The deception in my heart that I feel pressing in on me is the false narrative that I deserve rest here and now. That my labor is too hard and too difficult and therefore I have earned the right to have a little rest and relaxation as I see fit. There is absolutely nothing wrong with taking rest and comfort in Christ. The Bible speaks often about the true rest and peace that we can have even now through Christ. But this rest and peace is not found in apathy and escapism. It is not found through indulging my sense of pride and value in however I want to define rest. There is rest in Jesus. There is sweet and fulfilling rest in Jesus that is available to me. This is the rest I need to pursue with all diligence.
You see, this is the great dichotomy of understanding rest. Rest is not the absence of labor. Rest is the fulfillment of labor. I will only find true rest as I take up the yoke of obedience and faithfulness of Christ. For his yoke is easy and his burden is light. When Christ calls me home to be with him in heaven, then I will find the true fulfillment of rest. This life is a call to endurance. An endurance of faithful, consistent, sacrificial, obedient labor for Christ alone. Why? For my deeds will follow me into this eternal rest. The deeds and actions and labor of my life are not meaningless and irrelevant. The deeds of this life have great meaning and purpose and will follow me into the presence of Christ on that day. My endurance and perseverance will not be for naught. All of my labor and endurance done in the name of Christ will endure with me into His rest.

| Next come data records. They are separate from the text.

(** C38. A planned write succeeds when nobody interferes: its execution returns a receipt; when the
    digests differ the file then is exactly the planned content, with the permissions it had
    or 0644, the rest of the file system is as before and no temporary file is left; when they
    agree nothing changes; and executing the plan again reports that it was already applied
    and changes nothing. *)
Theorem planned_mutation_is_executed w raw content plan w1 p d :
  ¬ mortal → real (w_fs w) root → plan_write tools raw content w = (Ok plan, w1) →
  (∀ q n, w_fs w !! temporary_path q (token n) = None) →
  resolve_for_write tools.(guard) (w_fs w) plan.(relative_path) = Ok p →
  w_fs w !! parent p.(absolute) = Some (Dir d) →
  ∃ applied w2, execute_plan tools plan w1 = (Ok (receipt plan applied), w2)
    ∧ (applied = true → plan.(pre_sha256) = plan.(post_sha256) ∧ w_fs w2 = w_fs w)
    ∧ (applied = false → plan.(pre_sha256) ≠ plan.(post_sha256)
         ∧ (∃ m, m.(i_mode) = from_option mode 420%Z plan.(pre_identity)
                 ∧ w_fs w2 = <[p.(absolute) := File m plan.(post_content)]> (w_fs w))
         ∧ ∀ w3, w_fs w3 = w_fs w2 →
             ∃ w4, execute_plan tools plan w3 = (Ok (receipt plan true), w4) ∧ w_fs w4 = w_fs w2).
Proof.
  intros Hlive Hr Hp Hfresh Hg Hd. destruct (planned _ _ _ _ _ Hr Hp) as (Hw1 & parts & Hplan).
  destruct (target_guarded _ _ _ Hplan (w_fs w)) as [Hg' _]; [done|by eapply target_writable|].
  rewrite Hg in Hg'. injection Hg' as ->. cbn [absolute guarded] in *.
  pose proof (execute_from _ _ _ Hplan (λ n, Hfresh _ n) w1 Hw1) as He.
  destruct (execute_plan tools plan w1) as [[rc|e] w2] eqn:Hex.
  - destruct He as [(-> & Heq & Hw2)|(-> & Hne & m & Hm & Hmode & Hw2)];
      [exists true, w2|exists false, w2]; (split; [done|split; [|]]); try done.
    intros _. split_and!; [done|by exists m|]. intros w3 Hw3. rewrite Hw2 in Hw3.
    assert (from (w_fs w3) (execute_plan tools plan)
              (λ r f'', r = receipt plan true ∧ f'' = w_fs w3) (λ e _, e = Killed ∧ mortal)) as Hag.
    { apply (execute_again _ _ _ Hplan (w_fs w3) m); rewrite ?Hw3; [by apply same_above_target| |lia].
      by rewrite lookup_insert_eq. }
    specialize (Hag w3 eq_refl). destruct (execute_plan tools plan w3) as [[rc|e] w4].
    + destruct Hag as [-> Hw4]. exists w4. split; [done|]. congruence.
    + by destruct Hag.
  - exfalso. destruct He as [(_ & Hm & _)|(_ & _ & Hno)]; [done|]. by eapply Hno.
Qed.
End mutation.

So what’s the takeaway for today? My focus is not on rest from my labor but on finding rest in my labor. My heart attitude needs to be one of mindful, intentional, loving obedience to the call of Christ in my life. I need to faithfully follow wherever he leads and labor with endurance in the area of influence he has given me. I need to quit striving and seeking commendation from the world and seek only the commendation of Christ. To hear these amazing words when he calls me home, “Well done good and faithful servant… enter into the joy of your Master.”